▶

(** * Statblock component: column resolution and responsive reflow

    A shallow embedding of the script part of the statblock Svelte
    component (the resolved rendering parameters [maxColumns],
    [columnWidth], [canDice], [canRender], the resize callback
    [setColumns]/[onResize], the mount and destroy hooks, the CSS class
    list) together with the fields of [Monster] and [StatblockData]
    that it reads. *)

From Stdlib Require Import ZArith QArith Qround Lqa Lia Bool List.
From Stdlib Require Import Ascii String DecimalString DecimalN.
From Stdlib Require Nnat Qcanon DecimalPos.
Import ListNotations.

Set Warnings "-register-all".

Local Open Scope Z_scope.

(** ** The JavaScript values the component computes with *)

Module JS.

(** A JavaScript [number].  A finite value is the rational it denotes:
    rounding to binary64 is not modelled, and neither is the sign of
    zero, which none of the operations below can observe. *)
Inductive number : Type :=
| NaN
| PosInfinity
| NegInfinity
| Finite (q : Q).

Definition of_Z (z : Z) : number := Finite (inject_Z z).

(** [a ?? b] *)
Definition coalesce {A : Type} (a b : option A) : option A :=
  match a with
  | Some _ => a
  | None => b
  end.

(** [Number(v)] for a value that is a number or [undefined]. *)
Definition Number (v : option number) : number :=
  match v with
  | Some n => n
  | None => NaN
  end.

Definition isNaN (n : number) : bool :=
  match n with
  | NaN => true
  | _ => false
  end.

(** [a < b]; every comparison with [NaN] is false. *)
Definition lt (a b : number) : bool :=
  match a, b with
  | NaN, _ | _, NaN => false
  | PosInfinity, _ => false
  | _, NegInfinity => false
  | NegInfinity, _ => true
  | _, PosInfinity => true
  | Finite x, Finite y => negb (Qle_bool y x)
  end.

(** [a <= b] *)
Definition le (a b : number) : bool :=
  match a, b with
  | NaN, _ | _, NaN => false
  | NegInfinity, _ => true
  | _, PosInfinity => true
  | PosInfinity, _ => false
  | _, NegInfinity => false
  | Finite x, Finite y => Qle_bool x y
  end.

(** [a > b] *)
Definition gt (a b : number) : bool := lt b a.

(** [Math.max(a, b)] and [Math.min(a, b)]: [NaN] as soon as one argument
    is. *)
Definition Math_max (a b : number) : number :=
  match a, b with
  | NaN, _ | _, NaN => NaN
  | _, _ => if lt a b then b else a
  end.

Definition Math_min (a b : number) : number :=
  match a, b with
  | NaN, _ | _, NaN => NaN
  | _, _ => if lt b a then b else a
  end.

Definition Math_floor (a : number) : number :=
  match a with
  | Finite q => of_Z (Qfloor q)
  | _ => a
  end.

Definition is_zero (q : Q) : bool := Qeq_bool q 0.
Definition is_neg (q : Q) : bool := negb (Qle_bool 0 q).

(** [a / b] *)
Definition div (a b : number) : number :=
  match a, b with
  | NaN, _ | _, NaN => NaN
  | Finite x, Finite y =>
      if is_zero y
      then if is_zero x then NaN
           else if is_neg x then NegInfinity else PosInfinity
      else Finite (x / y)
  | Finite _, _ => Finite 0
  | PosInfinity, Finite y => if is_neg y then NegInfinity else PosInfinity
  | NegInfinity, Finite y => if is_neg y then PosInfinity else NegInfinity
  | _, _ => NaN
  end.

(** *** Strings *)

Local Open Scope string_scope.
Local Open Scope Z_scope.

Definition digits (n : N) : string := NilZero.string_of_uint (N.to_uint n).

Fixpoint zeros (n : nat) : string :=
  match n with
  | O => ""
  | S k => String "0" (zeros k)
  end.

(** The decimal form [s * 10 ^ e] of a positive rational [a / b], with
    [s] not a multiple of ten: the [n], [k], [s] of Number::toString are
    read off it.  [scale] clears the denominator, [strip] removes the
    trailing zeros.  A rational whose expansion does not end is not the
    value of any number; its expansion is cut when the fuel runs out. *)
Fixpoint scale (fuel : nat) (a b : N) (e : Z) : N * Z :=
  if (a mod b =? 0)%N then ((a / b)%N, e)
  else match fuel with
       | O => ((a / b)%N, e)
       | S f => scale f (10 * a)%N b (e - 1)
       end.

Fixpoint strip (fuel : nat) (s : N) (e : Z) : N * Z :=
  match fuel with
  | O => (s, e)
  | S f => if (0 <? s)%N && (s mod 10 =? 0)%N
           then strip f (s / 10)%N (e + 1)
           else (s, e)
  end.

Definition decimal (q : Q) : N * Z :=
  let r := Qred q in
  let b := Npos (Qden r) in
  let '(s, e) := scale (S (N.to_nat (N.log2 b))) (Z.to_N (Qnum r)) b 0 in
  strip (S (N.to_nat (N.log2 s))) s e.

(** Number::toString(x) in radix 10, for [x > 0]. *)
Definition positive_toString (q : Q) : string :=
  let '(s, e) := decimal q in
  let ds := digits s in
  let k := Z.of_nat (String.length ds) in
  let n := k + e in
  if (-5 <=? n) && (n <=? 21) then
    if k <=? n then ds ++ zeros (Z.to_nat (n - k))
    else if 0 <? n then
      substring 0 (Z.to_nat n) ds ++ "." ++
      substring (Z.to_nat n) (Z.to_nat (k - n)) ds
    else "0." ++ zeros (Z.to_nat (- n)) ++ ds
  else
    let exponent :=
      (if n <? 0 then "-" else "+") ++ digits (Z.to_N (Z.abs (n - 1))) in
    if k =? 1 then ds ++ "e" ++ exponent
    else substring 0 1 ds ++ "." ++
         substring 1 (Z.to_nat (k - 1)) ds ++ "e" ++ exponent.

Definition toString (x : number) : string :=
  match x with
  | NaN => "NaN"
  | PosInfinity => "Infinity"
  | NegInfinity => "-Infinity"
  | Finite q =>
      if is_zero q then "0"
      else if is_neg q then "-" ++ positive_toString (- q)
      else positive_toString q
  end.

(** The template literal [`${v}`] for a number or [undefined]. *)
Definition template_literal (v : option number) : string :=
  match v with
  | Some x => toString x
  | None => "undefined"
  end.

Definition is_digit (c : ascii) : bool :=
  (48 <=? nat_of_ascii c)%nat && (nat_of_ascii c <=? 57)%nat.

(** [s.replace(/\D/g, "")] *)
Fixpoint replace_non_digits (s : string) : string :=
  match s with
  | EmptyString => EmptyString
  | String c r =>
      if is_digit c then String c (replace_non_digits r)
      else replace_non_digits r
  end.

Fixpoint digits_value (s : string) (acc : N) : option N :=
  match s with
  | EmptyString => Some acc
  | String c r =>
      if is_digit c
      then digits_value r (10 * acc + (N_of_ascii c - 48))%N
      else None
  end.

◀
▶

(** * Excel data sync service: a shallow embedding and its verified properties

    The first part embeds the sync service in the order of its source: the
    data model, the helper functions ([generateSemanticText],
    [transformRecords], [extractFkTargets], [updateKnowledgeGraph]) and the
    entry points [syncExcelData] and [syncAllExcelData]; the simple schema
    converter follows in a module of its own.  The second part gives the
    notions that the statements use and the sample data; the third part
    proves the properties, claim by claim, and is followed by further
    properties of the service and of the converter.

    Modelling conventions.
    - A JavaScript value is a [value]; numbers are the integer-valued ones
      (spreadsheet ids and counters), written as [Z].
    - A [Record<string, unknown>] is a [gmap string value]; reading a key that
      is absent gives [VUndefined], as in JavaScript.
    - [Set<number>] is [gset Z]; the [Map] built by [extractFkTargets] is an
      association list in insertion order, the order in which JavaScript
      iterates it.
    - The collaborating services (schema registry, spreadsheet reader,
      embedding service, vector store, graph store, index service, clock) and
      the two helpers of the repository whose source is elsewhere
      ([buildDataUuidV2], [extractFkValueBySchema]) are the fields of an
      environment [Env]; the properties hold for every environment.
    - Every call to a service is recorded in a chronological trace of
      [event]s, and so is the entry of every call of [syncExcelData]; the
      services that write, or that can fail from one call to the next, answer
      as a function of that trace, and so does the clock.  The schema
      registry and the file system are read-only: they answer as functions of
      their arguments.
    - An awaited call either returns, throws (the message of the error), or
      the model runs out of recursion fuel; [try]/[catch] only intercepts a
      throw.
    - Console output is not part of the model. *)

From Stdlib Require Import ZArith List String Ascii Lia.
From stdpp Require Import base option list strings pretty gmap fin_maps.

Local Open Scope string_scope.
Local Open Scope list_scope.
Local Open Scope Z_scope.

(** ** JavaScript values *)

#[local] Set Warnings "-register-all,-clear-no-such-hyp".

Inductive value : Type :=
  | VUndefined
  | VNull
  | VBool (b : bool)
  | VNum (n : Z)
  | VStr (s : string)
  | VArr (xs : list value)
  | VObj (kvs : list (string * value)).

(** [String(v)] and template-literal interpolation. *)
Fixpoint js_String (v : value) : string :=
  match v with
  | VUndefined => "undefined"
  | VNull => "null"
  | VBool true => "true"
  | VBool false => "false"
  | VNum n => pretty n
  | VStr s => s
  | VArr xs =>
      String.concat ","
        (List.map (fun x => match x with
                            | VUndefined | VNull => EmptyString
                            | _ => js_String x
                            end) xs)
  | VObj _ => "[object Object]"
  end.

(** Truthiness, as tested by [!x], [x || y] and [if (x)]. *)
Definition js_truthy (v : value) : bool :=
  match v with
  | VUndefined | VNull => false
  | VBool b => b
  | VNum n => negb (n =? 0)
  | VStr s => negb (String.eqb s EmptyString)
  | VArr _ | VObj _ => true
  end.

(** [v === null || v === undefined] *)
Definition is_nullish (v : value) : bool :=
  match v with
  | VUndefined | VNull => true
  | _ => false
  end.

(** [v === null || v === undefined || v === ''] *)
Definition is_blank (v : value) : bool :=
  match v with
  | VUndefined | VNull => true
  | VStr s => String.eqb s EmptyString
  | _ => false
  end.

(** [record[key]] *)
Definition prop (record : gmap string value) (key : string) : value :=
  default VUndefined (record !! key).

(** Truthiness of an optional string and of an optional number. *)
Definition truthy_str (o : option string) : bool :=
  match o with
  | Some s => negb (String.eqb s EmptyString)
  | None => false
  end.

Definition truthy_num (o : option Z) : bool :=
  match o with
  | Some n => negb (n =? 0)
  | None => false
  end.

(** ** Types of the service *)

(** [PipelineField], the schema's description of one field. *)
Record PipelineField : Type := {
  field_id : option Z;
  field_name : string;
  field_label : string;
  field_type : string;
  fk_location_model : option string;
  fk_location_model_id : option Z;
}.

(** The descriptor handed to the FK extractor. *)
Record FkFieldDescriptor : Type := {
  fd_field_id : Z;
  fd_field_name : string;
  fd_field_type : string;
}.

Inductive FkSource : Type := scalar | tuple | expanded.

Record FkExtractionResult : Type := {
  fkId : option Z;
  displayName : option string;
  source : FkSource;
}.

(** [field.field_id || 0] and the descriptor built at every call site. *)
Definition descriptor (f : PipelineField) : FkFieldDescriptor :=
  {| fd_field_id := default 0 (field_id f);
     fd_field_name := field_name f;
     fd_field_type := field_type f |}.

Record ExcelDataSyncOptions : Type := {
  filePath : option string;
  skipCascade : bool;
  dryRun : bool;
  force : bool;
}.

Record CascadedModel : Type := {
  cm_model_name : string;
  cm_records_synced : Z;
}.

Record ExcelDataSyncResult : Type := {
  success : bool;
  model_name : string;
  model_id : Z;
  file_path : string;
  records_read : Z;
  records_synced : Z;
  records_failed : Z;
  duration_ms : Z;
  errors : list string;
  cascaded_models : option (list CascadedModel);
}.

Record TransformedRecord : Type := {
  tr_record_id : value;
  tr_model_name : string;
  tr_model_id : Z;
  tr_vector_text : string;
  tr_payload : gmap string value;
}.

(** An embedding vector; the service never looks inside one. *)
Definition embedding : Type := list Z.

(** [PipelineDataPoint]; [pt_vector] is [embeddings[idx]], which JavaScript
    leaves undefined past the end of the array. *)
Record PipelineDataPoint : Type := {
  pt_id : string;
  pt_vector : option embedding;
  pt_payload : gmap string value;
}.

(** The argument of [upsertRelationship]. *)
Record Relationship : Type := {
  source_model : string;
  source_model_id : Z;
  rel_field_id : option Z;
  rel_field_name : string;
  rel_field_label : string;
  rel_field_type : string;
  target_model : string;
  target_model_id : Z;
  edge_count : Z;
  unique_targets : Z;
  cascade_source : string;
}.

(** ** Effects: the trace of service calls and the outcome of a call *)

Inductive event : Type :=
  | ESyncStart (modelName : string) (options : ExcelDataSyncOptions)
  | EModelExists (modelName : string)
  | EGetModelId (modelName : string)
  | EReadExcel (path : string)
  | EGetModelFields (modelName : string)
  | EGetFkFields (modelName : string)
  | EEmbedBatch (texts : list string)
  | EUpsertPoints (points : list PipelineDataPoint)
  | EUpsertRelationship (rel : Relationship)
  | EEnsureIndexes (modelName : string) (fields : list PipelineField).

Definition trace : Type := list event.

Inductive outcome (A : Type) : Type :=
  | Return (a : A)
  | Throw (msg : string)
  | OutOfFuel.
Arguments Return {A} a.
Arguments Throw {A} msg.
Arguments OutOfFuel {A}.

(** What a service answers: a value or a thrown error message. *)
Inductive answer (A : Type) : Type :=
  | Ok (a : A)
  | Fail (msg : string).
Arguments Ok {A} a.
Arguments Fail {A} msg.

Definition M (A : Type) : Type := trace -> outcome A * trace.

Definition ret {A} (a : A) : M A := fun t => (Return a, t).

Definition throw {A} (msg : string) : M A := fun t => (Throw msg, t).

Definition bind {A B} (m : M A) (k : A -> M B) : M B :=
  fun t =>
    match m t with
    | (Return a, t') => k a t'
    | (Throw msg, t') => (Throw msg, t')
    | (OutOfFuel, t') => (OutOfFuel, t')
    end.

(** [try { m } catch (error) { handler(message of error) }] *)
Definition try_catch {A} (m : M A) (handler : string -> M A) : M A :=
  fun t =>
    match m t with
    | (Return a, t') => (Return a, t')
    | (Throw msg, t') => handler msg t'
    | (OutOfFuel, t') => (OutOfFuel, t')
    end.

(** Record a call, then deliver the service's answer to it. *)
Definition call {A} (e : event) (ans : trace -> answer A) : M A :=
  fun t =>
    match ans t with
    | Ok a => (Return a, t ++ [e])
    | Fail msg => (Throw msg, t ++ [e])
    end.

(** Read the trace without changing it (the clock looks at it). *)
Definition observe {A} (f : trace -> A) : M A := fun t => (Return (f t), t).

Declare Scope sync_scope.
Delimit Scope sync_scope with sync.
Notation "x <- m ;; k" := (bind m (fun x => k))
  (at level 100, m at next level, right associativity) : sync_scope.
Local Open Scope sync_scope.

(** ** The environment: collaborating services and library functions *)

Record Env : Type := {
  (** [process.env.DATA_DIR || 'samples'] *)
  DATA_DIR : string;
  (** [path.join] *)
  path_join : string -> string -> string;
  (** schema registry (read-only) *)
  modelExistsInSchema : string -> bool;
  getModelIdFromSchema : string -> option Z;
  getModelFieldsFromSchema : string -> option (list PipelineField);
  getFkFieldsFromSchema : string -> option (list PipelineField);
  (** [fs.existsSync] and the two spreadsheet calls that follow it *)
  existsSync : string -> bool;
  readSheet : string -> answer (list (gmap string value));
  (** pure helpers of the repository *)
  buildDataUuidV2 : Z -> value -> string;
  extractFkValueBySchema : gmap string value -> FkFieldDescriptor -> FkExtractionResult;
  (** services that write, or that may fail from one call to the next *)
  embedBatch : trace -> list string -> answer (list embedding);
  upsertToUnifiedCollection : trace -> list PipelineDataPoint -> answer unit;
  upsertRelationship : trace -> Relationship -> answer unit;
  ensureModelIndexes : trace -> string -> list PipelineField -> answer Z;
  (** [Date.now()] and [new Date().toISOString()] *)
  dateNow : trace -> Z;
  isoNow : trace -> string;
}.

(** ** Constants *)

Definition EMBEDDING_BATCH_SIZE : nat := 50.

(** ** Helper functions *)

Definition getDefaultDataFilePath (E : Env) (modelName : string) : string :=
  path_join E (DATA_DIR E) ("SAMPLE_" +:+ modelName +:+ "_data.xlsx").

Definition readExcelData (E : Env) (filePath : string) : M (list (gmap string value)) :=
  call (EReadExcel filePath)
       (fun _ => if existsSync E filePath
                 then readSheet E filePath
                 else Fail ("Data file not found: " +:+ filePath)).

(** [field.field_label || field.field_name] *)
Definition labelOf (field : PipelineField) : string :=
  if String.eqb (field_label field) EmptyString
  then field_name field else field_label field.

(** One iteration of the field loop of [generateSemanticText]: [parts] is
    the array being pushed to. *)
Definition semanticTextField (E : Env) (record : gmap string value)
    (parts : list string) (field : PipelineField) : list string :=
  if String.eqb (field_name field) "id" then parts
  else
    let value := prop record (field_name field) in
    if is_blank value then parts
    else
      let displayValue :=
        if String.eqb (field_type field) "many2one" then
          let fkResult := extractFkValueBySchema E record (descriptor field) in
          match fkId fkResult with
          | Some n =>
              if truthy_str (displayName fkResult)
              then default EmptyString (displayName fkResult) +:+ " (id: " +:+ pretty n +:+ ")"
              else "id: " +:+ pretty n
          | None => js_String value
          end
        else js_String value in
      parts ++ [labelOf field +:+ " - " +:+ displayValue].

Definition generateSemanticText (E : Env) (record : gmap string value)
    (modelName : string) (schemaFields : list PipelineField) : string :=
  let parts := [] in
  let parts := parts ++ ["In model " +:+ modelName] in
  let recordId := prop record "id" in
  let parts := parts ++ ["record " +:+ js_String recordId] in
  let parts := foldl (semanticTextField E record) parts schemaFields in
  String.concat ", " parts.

◀

From the entries above, copy out every line where the string "rational" appears.

Solved problem >>
(** A JavaScript [number].  A finite value is the rational it denotes:
(** The decimal form [s * 10 ^ e] of a positive rational [a / b], with
    trailing zeros.  A rational whose expansion does not end is not the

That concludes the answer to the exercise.